Here is an abbreviated version of how I set this up.

functions
{
	real dotproduct_final_lpdf(real answer,  int LENGTH , int final_size, vector scale, matrix templates, vector signal )
    {
        vector [2*final_size] scales; 
        vector [2*LENGTH] scaled_temps;
        vector [2*LENGTH] M_ST;
        vector [LENGTH] final_m_ct_1;
        vector [LENGTH] final_m_ct_2;
        vector [LENGTH] scaled_temps_1;
        vector [LENGTH] scaled_temps_2;
        vector [final_size] scale2;
        real Dot_1part = 0 ;
        real Dot_2part = 0 ;
        real Dot_product = 0 ;
        real result =0; 
        real M_cT_norm =0;  
        scale2 = rep_vector(0.0, final_size);
        
        scales = append_row(scale,scale2);   
        scaled_temps = templates*scales;
        M_ST = signal - scaled_temps ;
        
        final_m_ct_1 =  head(M_ST,LENGTH);
        final_m_ct_2 = tail(M_ST,LENGTH);
        
        scaled_temps_1 = head(scaled_temps,LENGTH);
        scaled_temps_2 = tail(scaled_temps,LENGTH);
        
        
        M_cT_norm  = sqrt ( dot_product(final_m_ct_2, final_m_ct_2) +dot_product(final_m_ct_1, final_m_ct_1) ) ;
        final_m_ct_2 = (1/M_cT_norm) * final_m_ct_2  ;
        final_m_ct_1 = (1/M_cT_norm) * final_m_ct_1  ;
        Dot_1part  =  dot_product(scaled_temps_2, final_m_ct_2) + dot_product(scaled_temps_1 , final_m_ct_1) ;
        Dot_2part = dot_product (scaled_temps_1, final_m_ct_2) -dot_product (final_m_ct_1 , scaled_temps_2 );       
        Dot_product = sqrt (Dot_1part*Dot_1part +Dot_2part*Dot_2part );
        result = 1-fabs(Dot_product);
        return result;
        
    }
	
}


data 
{
int is_it_final;
real scale_ratio2 ; 
int LENGTH;    
int final_size; 
matrix [2*LENGTH,2*final_size] templates ;
vector [2*LENGTH] signal ;
vector  [final_size] scales_mat_est ; 
vector  [final_size] scale2_mat_est ; 
}



parameters 
{
vector <lower = 0.000000001 > [final_size] scale;
real scale_final;
}

model 
{
    scale  ~ normal(scales_mat_est ,scales_mat_est* 2.0 );
    scale_final ~ dotproduct_final(LENGTH,final_size,scale,templates,signal);      
}

Have you looked at model diagnostics? That’s a more likely problem than data size

Thank you for your reply,
I tried
sm3=pystan.StanModel(model_code=FINAL_MODEL2,verbose=True,diagnostic_file=“diagnostic.txt”)

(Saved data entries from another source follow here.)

(** X4: the page's schema and the handler's schema accept exactly the same
    inputs and normalise them to the same record; on an input they reject
    they raise the same issues, in number, code, path and order: only the
    texts of the issues differ. *)
Theorem client_server_schemas_agree (input : json) :
  match safeParse errorMap callRequestSchema input,
        safeParse errorMap' requestSchema input with
  | ParseSuccess d, ParseSuccess d' => d = d'
  | ParseError l, ParseError l' => map issueKind l = map issueKind l'
  | _, _ => False
  end.
Proof. apply safeParse_kinds. exact schemas_sameShape. Qed.

End SchemaAgreement.

Section SchemaCharacterised.

Variable errorMap : ZodIssueCode -> jsstring.

Lemma parse_text_result (p : list jsstring) (n : nat) (v : option json) :
  let r := parseString errorMap p [check_trim; check_min n None] v in
  match requiredText v with
  | Some t => snd r = t /\ (fst r = [] <-> Nat.leb n (List.length t) = true)
  | None => fst r <> []
  end.
Proof.
  destruct v as [[| | |s| |]|]; try (simpl; discriminate).
  simpl. rewrite Nat.leb_antisym.
  destruct (Nat.ltb _ _); simpl; split; try reflexivity;
    split; (discriminate || reflexivity).
Qed.

Lemma parse_phone_result (p : list jsstring) (v : option json) :
  let r := parseString errorMap p (sh_recipientNumber requestSchema) v in
  match requiredText v with
  | Some t => snd r = t /\ (fst r = [] <-> e164Text t = true)
  | None => fst r <> []
  end.
Proof.
  destruct v as [[| | |s| |]|]; try (simpl; discriminate).
  simpl. rewrite <- E164_accepts_exactly.
  destruct (test _ _); simpl; split; try reflexivity;
    split; (discriminate || reflexivity).
Qed.

Lemma parse_optional_result (p : list jsstring) (v : option json) :
  let r := parseOptional errorMap p [check_trim] v in
  match optionalText v with
  | Some o => r = ([], o)
  | None => fst r <> []
  end.
Proof. destruct v as [[| | |s| |]|]; simpl; (reflexivity || discriminate). Qed.

Ltac field_fails H :=
  split; [intros [(? & ? & ? & ? & ? & ?) _]; exfalso; apply H; assumption
        | discriminate].

(** The schema of the handler accepts an input exactly when the direct
    validator does, and returns the same record. *)
Lemma safeParse_validate (input : json) (d : CallRequest) :
  safeParse errorMap requestSchema input = ParseSuccess d
  <-> validate input = Some d.
Proof.
  destruct input as [| | | | |props]; try (simpl; split; discriminate).
  rewrite safeParse_object_success. cbv zeta. unfold validate.
  pose proof (parse_text_result [key_callerName] 2
                (getProp key_callerName props)) as R1.
  pose proof (parse_optional_result [key_callerNumber]
                (getProp key_callerNumber props)) as R2.
  pose proof (parse_text_result [key_recipientName] 2
                (getProp key_recipientName props)) as R3.
  pose proof (parse_phone_result [key_recipientNumber]
                (getProp key_recipientNumber props)) as R4.
  pose proof (parse_text_result [key_objective] 5
                (getProp key_objective props)) as R5.
  pose proof (parse_optional_result [key_notes]
                (getProp key_notes props)) as R6.
  cbv zeta in R1, R2, R3, R4, R5, R6.
  change (sh_callerName requestSchema) with [check_trim; check_min 2 None].
  change (sh_callerNumber requestSchema) with [check_trim].
  change (sh_recipientName requestSchema) with [check_trim; check_min 2 None].
  change (sh_objective requestSchema) with [check_trim; check_min 5 None].
  change (sh_notes requestSchema) with [check_trim].
  destruct (requiredText (getProp key_callerName props)) as [a|];
    [destruct R1 as [-> ->] | field_fails R1].
  destruct (optionalText (getProp key_callerNumber props)) as [b|];
    [rewrite R2 | field_fails R2].
  destruct (requiredText (getProp key_recipientName props)) as [c|];
    [destruct R3 as [-> ->] | field_fails R3].
  destruct (requiredText (getProp key_recipientNumber props)) as [e|];
    [destruct R4 as [-> ->] | field_fails R4].
  destruct (requiredText (getProp key_objective props)) as [o|];
    [destruct R5 as [-> ->] | field_fails R5].
  destruct (optionalText (getProp key_notes props)) as [f|];
    [rewrite R6 | field_fails R6].
  cbn [fst snd].
  destruct (Nat.leb 2 (List.length a)); [|split; [intros [(H & _) _]|]; discriminate].
  destruct (Nat.leb 2 (List.length c));
    [|split; [intros [(_ & _ & H & _) _]|]; discriminate].
  destruct (e164Text e);
    [|split; [intros [(_ & _ & _ & H & _) _]|]; discriminate].
  destruct (Nat.leb 5 (List.length o));
    [|split; [intros [(_ & _ & _ & _ & H & _) _]|]; discriminate].
  cbn [andb]. split.
  - intros [_ ->]. reflexivity.
  - intros H. injection H as <-. repeat split.
Qed.

End SchemaCharacterised.

(** ** From the page to the handler *)

Lemma getProp_formValue (fm : CallRequestFormState) :
  getProp key_callerName (match formValue fm with JObject l => l | _ => [] end)
  = Some (JString (callerName fm))
  /\ getProp key_callerNumber (match formValue fm with JObject l => l | _ => [] end)
     = option_map JString (callerNumber fm)
  /\ getProp key_recipientName (match formValue fm with JObject l => l | _ => [] end)
     = Some (JString (recipientName fm))
  /\ getProp key_recipientNumber (match formValue fm with JObject l => l | _ => [] end)
     = Some (JString (recipientNumber fm))
  /\ getProp key_objective (match formValue fm with JObject l => l | _ => [] end)
     = Some (JString (objective fm))
  /\ getProp key_notes (match formValue fm with JObject l => l | _ => [] end)
     = option_map JString (notes fm).
Proof. destruct fm as [a [b|] c d e [f|]]; repeat split; reflexivity. Qed.

(** The direct validator on a form: the checks on the trimmed fields. *)
Lemma validate_formValue (fm : CallRequestFormState) :
  validate (formValue fm)
  = if Nat.leb 2 (List.length (trim (callerName fm)))
       && Nat.leb 2 (List.length (trim (recipientName fm)))
       && e164Text (trim (recipientNumber fm))
       && Nat.leb 5 (List.length (trim (objective fm)))
    then Some (trimmedForm fm) else None.
Proof.
  destruct (getProp_formValue fm) as (G1 & G2 & G3 & G4 & G5 & G6).
  unfold validate. unfold formValue in *. cbn iota in *.
  rewrite G1, G2, G3, G4, G5, G6.
  destruct fm as [a [b|] c d e [f|]]; reflexivity.
Qed.

Lemma trimmedForm_idempotent (fm : CallRequestFormState) :
  trimmedForm (trimmedForm fm) = trimmedForm fm.
Proof.
  destruct fm as [a [b|] c d e [f|]]; unfold trimmedForm; simpl;
    now rewrite !trim_idempotent.
Qed.

Lemma validate_normalised (fm : CallRequestFormState) (d : CallRequest) :
  validate (formValue fm) = Some d -> validate (formValue d) = Some d.
Proof.
  rewrite validate_formValue.
  destruct (_ && _) eqn:C; [|discriminate].
  intros H. injection H as <-.
  rewrite validate_formValue.
  destruct fm as [a [b|] c e o [f|]]; unfold trimmedForm in *; simpl in *;
    rewrite !trim_idempotent, C; reflexivity.
Qed.

(** X6: what the page sends always passes the handler's validation, and the
    handler works on the very record the page validated. *)
Theorem sent_request_passes_validation
        (errorMap errorMap' : ZodIssueCode -> jsstring)
        (id now : jsstring) (s s1 : PageState) (d : CallRequest) :
  handleSubmit_begin errorMap id now s = (s1, Some d) ->
  safeParse errorMap' requestSchema (sentBody d) = ParseSuccess d.
Proof.
  unfold handleSubmit_begin.
  destruct (safeParse errorMap callRequestSchema (formValue (form s)))
    as [d'|issues] eqn:S; [|discriminate].
  intros H. injection H as _ <-.
  apply (safeParse_same errorMap errorMap' _ _ _ _ schemas_sameShape) in S.
  apply safeParse_validate in S. apply safeParse_validate.
  unfold sentBody. exact (validate_normalised _ _ S).
Qed.

(** ** Submitting the form *)

(** The page's schema on a form: the issues of the four checked fields, in
    the order of the shape, each with the message written in the schema. *)
Lemma safeParse_form (errorMap : ZodIssueCode -> jsstring)
      (fm : CallRequestFormState) :
  safeParse errorMap callRequestSchema (formValue fm)
  = match
      (if Nat.ltb (List.length (trim (callerName fm))) 2
       then [makeIssue errorMap (too_small 2) [key_callerName]
               (Some (lit "Caller name is required"))] else [])
      ++ (if Nat.ltb (List.length (trim (recipientName fm))) 2
          then [makeIssue errorMap (too_small 2) [key_recipientName]
                  (Some (lit "Recipient name is required"))] else [])
      ++ (if test E164 (trim (recipientNumber fm)) then []
          else [makeIssue errorMap invalid_string_regex [key_recipientNumber]
                  (Some (lit "Enter an E.164 phone number, e.g. +15551234567"))])
      ++ (if Nat.ltb (List.length (trim (objective fm))) 5
          then [makeIssue errorMap (too_small 5) [key_objective]
                  (Some (lit "Please describe what the agent should say"))]
          else [])
    with
    | [] => ParseSuccess (trimmedForm fm)
    | issues => ParseError issues
    end.
Proof.
  destruct fm as [a b c d e f].
  destruct (getProp_formValue (mkCallRequest a b c d e f))
    as (G1 & G2 & G3 & G4 & G5 & G6).
  unfold formValue in *. cbn iota in G1, G2, G3, G4, G5, G6.
  rewrite safeParse_object. cbv zeta.
  rewrite G1, G2, G3, G4, G5, G6.
  destruct b as [b|], f as [f|];
    cbn [callRequestSchema sh_callerName sh_callerNumber sh_recipientName
         sh_recipientNumber sh_objective sh_notes parseString parseOptional
         runChecks option_map callerName callerNumber recipientName
         recipientNumber objective notes];
    destruct (Nat.ltb (List.length (trim a)) 2),
             (Nat.ltb (List.length (trim c)) 2),
             (test E164 (trim d)),
             (Nat.ltb (List.length (trim e)) 5); reflexivity.
Qed.

Lemma safeParse_form_valid (errorMap : ZodIssueCode -> jsstring)
      (fm : CallRequestFormState) :
  clientErrors fm = [] ->
  safeParse errorMap callRequestSchema (formValue fm)
  = ParseSuccess (trimmedForm fm).
Proof.
  rewrite safeParse_form. unfold clientErrors.
  destruct (Nat.ltb (List.length (trim (callerName fm))) 2),
           (Nat.ltb (List.length (trim (recipientName fm))) 2),
           (test E164 (trim (recipientNumber fm))),
           (Nat.ltb (List.length (trim (objective fm))) 5);
    intros H; try discriminate H; reflexivity.
Qed.

(** X7: a submission either adds one queued entry at the head of the log,
    a snapshot of the trimmed form, and sends the trimmed form, or, when a
    checked field fails, leaves the log alone, sends nothing and shows for
    each failing field the message of the page's own schema.  zod's built-in
    texts never reach the page. *)
Theorem handleSubmit_begin_outcome (errorMap : ZodIssueCode -> jsstring)
        (id now : jsstring) (s : PageState) :
  (clientErrors (form s) = [] ->
   handleSubmit_begin errorMap id now s
   = (mkPage (form s)
             (mkLog id now queued (trim (recipientName (form s)))
                    (trim (recipientNumber (form s)))
                    (trim (objective (form s)))
                    (option_map trim (notes (form s))) sendingMessage
                :: logs s)
             true (formErrors s),
      Some (trimmedForm (form s))))
  /\ (clientErrors (form s) <> [] ->
      handleSubmit_begin errorMap id now s
      = (mkPage (form s) (logs s) (isSubmitting s) (clientErrors (form s)),
         None)).
Proof.
  unfold handleSubmit_begin. rewrite safeParse_form. unfold clientErrors.
  destruct (Nat.ltb (List.length (trim (callerName (form s)))) 2),
           (Nat.ltb (List.length (trim (recipientName (form s)))) 2),
           (test E164 (trim (recipientNumber (form s)))),
           (Nat.ltb (List.length (trim (objective (form s)))) 5);
    (split; [intros H | intros H]);
    try discriminate H; try (exfalso; apply H; reflexivity); reflexivity.
Qed.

and I got this ERROR: TypeError: init() got an unexpected keyword argument ‘diagnostic_file’

I tried
fit=sm3.sampling(data=Final_Data2,iter=num_iterations_final,chains=num_chains_final,diagnostic_file=diagnostic.txt")

and I got this ERROR: raise NotImplementedError(“diagnostic_file not supported yet”)
NotImplementedError: diagnostic_file not supported yet

I meant effective sample size and r-hat for example

The diagnostics can help show problematic posterior geometry, which can be much more problematic than data size. For instance, running up against max treedepth or getting divergences.

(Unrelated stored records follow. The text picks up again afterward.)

(* ===== verification/Prelude.v ===== *)
(** * SIMJI-Rust: a verification development of the assembler and virtual machine

    The repository (NightlySide/SIMJI-Rust) is a simulator for a small
    32-bit instruction set, written in Rust:

    - [src/assembler.rs]: an assembler.  [read_file] normalises the source
      text into trimmed logical lines; [get_label_adresses] is the first
      pass, giving every label the index of the next instruction line;
      [split_instruction] and [parse_argument] split a line into a mnemonic
      and operands and resolve each operand (register [rN], label, or
      decimal literal); [lines_to_instr] is the second pass, producing per
      line a vector [op :: fields] of [u32]; [instr_to_machine_code] packs
      each vector into one 32-bit word, choosing the layout by the vector's
      length (formats A to E of the spec).
    - [src/vm.rs]: the virtual machine.  [Instruction::decode] extracts
      every field of every format from a word by fixed mask/shift pairs;
      [VM] owns eight [u32] registers, the program and the [pc];
      [VM::fetch] reads [program[pc]] and increments [pc]; [VM::eval]
      dispatches on the opcode; [VM::run] loops until [eval] says halt.
    - [src/main.rs] and [src/args.rs]: the command line front end (glue).

    The data flow is [read_file -> lines_to_instr -> instr_to_machine_code
    -> VM::new -> VM::run]: the assembler's output vectors are the
    encoder's input, the encoder's words are the VM's program.

    ** Modelling conventions (this file)

    - A Rust [u32] is a [Z] in [0, 2^32).  Rust arithmetic depends on the
      build profile: with overflow checks (debug builds, the default of
      [cargo run]) [+], [-], [*] panic on overflow and [<<], [>>] panic on
      a shift amount of 32 or more; without them (release builds) they
      wrap around and the shift amount is taken modulo 32.  Division by
      zero panics in both.  The profile is the parameter [profile] of
      every operation that does arithmetic ([add32], [sub32], ...).
    - Every panic or [exit] of the code is a value of [fault], and fallible
      code returns [res A] ([Ok] or [Err]), a monad with stdpp's
      [x ← c; k] notation.  A panic ends the program, so a fault is
      propagated unchanged to the top.
    - Printing ([println!]) never feeds back into the state.  The pure
      models leave it out; [Output] puts every [println!] back, in a
      writer-over-error monad [io] (a result and the lines printed), and
      shows that erasing the output gives the pure models.

    ** Files (in dependency order)

    - [Prelude]: this file.  [res] and [fault], u32 arithmetic per profile,
      bit-field lemmas, the tactics and the hint database [simji].
    - [RustStr]: the Rust string operations the assembler uses ([trim],
      [split] on a character, [parse::<u32>], [chars().last()], ...), and
      integer numerals in a base [b] (a Section whose digit functions are
      its [Context]).
    - [Labels]: [read_file] ([read_file_at] reads the file from a
      [file_system], a map from paths to contents; [read_file] normalises
      the contents) and [get_label_adresses].
    - [Parser]: [OP_CODES], [split_instruction], [parse_argument],
      [lines_to_instr].
    - [Encoder]: [instr_to_machine_code].
    - [Decoder]: [Instruction] and [Instruction::decode]; the round trip
      of every format, and the interface between the two halves of the
      program: the class [Codec] of an encoder and a decoder with the
      laws [CodecLaws] (per format, a word of fitting fields decodes to
      those fields), instantiated by [encode_instr] and [decode].  The
      VM's lemmas on assembled words are proved from the laws.
    - [VM] (Module [Machine]): the machine state [VM] (registers as a
      list, program, [pc]), [new], [fetch], [eval] split per opcode group
      ([eval_alu], [eval_jmp], [eval_braz], [eval_branz]), one loop
      iteration [cycle], [run] with fuel, the states [reachable] from
      [new] (an inductive closure of [cycle]) and the invariant [vm_inv].
    - [Trace]: [VM::show_regs] ([format!("{:04X} ")] per register) and
      the reading back of zero-padded hexadecimal fields.
    - [ISA]: the spec's own description of the machine, independent of
      the encoding: abstract instructions [instr] with register or
      immediate operands, the operators [spec_alu] (unsigned wraparound,
      fatal division by zero), the abstract step [astep] and run [arun]
      on registers and a program counter, and the abstraction [abs] of
      a [VM].  It holds the refinement theorems.
    - [Pipeline]: [main] of [src/main.rs] ([main_args] from the [Args]
      record, [main] from the file's contents) as the composition of the
      models above, and the spec's example programs run end to end.
    - [Printer]: source text for abstract programs ([print_prog], the
      syntax of the spec's §6) and the proof that the assembler reads it
      back, which closes the chain from source text to the abstract
      machine.  [print_with] writes an instruction whose immediate slot
      is any text, a numeral or a label name.
    - [Source]: assembler sources with labels (the spec's §4.1 and §6):
      [item]s that define labels or refer to them, forward or backward,
      their text [print_source], and their meaning [resolve] (each
      reference replaced by [addr_of], the number of instructions before
      the label's last definition).  It holds the theorems on the two
      passes together.
    - [Output]: the standard output.  [eval_io], [run_io],
      [line_to_instr_io], [collect_io], [lines_to_instr_io], [encode_io]
      and [main_io] are [VM::eval], [VM::run], the loop of
      [lines_to_instr], [instr_to_machine_code] and [main] with their
      [println!] calls in place ([lines_to_instr]'s operand arms are the
      shared [Parser.operands_vec]).

    Each Rust function is one definition of the same name (or, for a
    loop body, [<function>_go], [line_to_instr], [encode_instr], [cycle]);
    a loop over a vector is a [Fixpoint] on the list ([collect], [mapM],
    [get_label_adresses_go]) or [run]'s fuel.

    ** What the theorems show

    - Round trips ([Decoder]): for each format, decoding the word the
      encoder produces gives back every field the format carries, when the
      fields fit their widths ([decode_encode_E], [_D], [_C], [_AB]);
      conversely every [u32] word is re-encoded exactly from its decoded
      fields ([encode_decode]).  Fields that do not fit carry into the
      fields above them ([encode_wide_fields]): the assembler never
      checks widths.
    - Assembler ([Labels], [Parser], [Encoder]): [read_file] never yields
      an empty line; the first pass computes [label_spec] (the number of
      instruction lines before the label's last definition), so a label
      resolves to the vector of the next instruction line wherever it is
      used; an unknown mnemonic anywhere aborts the assembly; the
      encoder returns the word of the spec's format table modulo [2^32]
      for every vector, or, in a debug build only, the panic of an
      overflowing [+=] ([encode_spec]).
    - VM ([VM]): the effect of one cycle on each assembled instruction
      (arithmetic and comparisons, [jmp], [braz], [branz], [stop]) in
      terms of the spec's operation; a run halts only after executing a
      [stop] or a word with an opcode outside the table (proved over the
      states [reachable] from [VM::new], which keep eight [u32] registers
      and the program); and a straight-line program of [n] words
      followed by [stop] halts after exactly [n + 1] cycles.
    - Refinement ([ISA], [Printer]): a release build's operators are
      the spec's [spec_alu], and a debug build's agree whenever they do
      not panic; one [cycle] on the word of a well-formed instruction is
      one [astep] on the abstracted state; [run] on an assembled program
      simulates [arun] (exactly in a release build, up to extra overflow
      panics in a debug build); the assembler reads a printed program
      back ([read_file] and [lines_to_instr] recover the vectors), so
      [main] on the text of a program runs the abstract program; and a
      program whose jumps all go forward ([forward_only]) has stopped,
      halted or crashed, within one cycle more than its length.
    - Labels end to end ([Source]): on the text of a source with labels,
      the first pass builds [addr_of], the second pass returns the
      vectors of the program [resolve] gives, and [main] runs that
      program as [arun] does.
    - Register dump ([Trace]): the dump reads back as the exact register
      values.
    - Output ([Output]): printing does not change the program
      ([main_io] ends as [main]); in a release build the lines [VM::run]
      prints for an assembled program are the trace of the abstract
      machine: its register dump before each step, then the message of
      the instruction at its [pc] ([run_io_trace]); the assembler prints, per instruction line, its
      vector at its index, the missing-[stop] warning exactly when there
      is no [stop], and a listing of the words that reads back as the
      program; a division by zero panics after its message; the line
      [eval] prints for the word of any well-formed instruction is its
      mnemonic and operands ([instr_msg]), except that a [jmp] to a
      literal prints the message of a [seq] read from the word's bits
      ([eval_msg]).
    - Examples ([Pipeline]): computations on fixed sources that document
      the findings: the spec's branch example, and the places
      where the code departs from the spec: [#] immediates are rejected, a label starting with [r] is read
      as a register, a one-operand [jmp] loops forever, a line with a wrong
      operand count still emits a word, a label named like a numeral
      shadows the numeral, and a [jmp] links [pc + 2] rather
      than the next instruction's address.

    ** Fuel and bounds

    [VM::run] need not terminate, so [run] takes a fuel argument [n]: the
    number of cycles allowed, and [Running] means the fuel ran out.  A
    straight-line program needs [n + 1] cycles; for a forward-only program
    [length prog + 1] cycles are enough: the variant [length prog - pc]
    decreases at every cycle that continues.  Counters that are [u32] in
    the code (label index, [pc]) are kept at their width with the
    profile's overflow behaviour; theorems that need them not to overflow
    assume fewer than [2^32 - 1] lines or words (the refinement
    theorems fewer than [2^32 - 2], so that a [jmp]'s link [pc + 2] does
    not wrap), which is far beyond what the VM can address anyway (a
    [braz] address has 22 bits).  The printer writes numerals with at
    most ten digits, enough for every [u32].  Sources with labels are
    shorter than [2^16] items, so that every label address fits the
    narrowest immediate field (16 bits, format E).

    ** Not modelled

    The parsing of the command line into [Args] (generated by clap's
    derive macro), and the messages of the panics ([expect] and the
    arithmetic checks write them on the standard error; the model keeps
    the [fault] only).  The [pc] counter of [lines_to_instr] is an
    untyped integer literal (an [i32]); the model counts in [Z], which
    agrees below [2^31] instruction lines.  [load], [store] and [scall] only print in the
    code and are no-ops in the model.  Strings are byte strings
    ([String.string]); Rust's [char::is_whitespace] is modelled on its
    ASCII part, which is all a source in the spec's syntax contains. *)

From stdpp Require Export base list gmap strings.
From Stdlib Require Export ZArith Lia.

Declare Scope simji_scope.
Delimit Scope simji_scope with simji.
Open Scope Z_scope.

You shouldn’t need <lower = epsilon> bounds in Stan—are you getting a lot of probability mass piling up near zero? If so, and you want to bound the estimate away, you can use zero-avoiding priors.

You may find using compound declare-define makes the programs a lot clearer. For example,

real  dotproduct_final_lpdf(real answer, int LENGTH,
                            int final_size, vector scale,
                            matrix templates, vector signal) {
  vector[final_size] scale2 = rep_vector(0, final_size);
  vector[2 * final_size] scales = append_row(scale ,scale2);   
  vector[2 * LENGTH] scaled_temps = templates * scales;
  vector[2 * LENGTH] M_ST = signal - scaled_temps;
  ...

Also, you want to avoid multiplying by zero wherever possible as it just wastes derivative time. In this case, you’re creating a vector scales which is half zeros, then multiplying a matrix by it. You really only need the columns of the matrix and vector corresponding to the non-zero vector entries. It yields the same product without all the multiplies by zero. For example, if m is an N \times M matrix and v is an M-vector of the form v = v_1, \ldots, v_K, 0, ..., 0, then

m * v == m[ , 1:K] * v[1:K]

but the right-hand side involves far less arithmetic.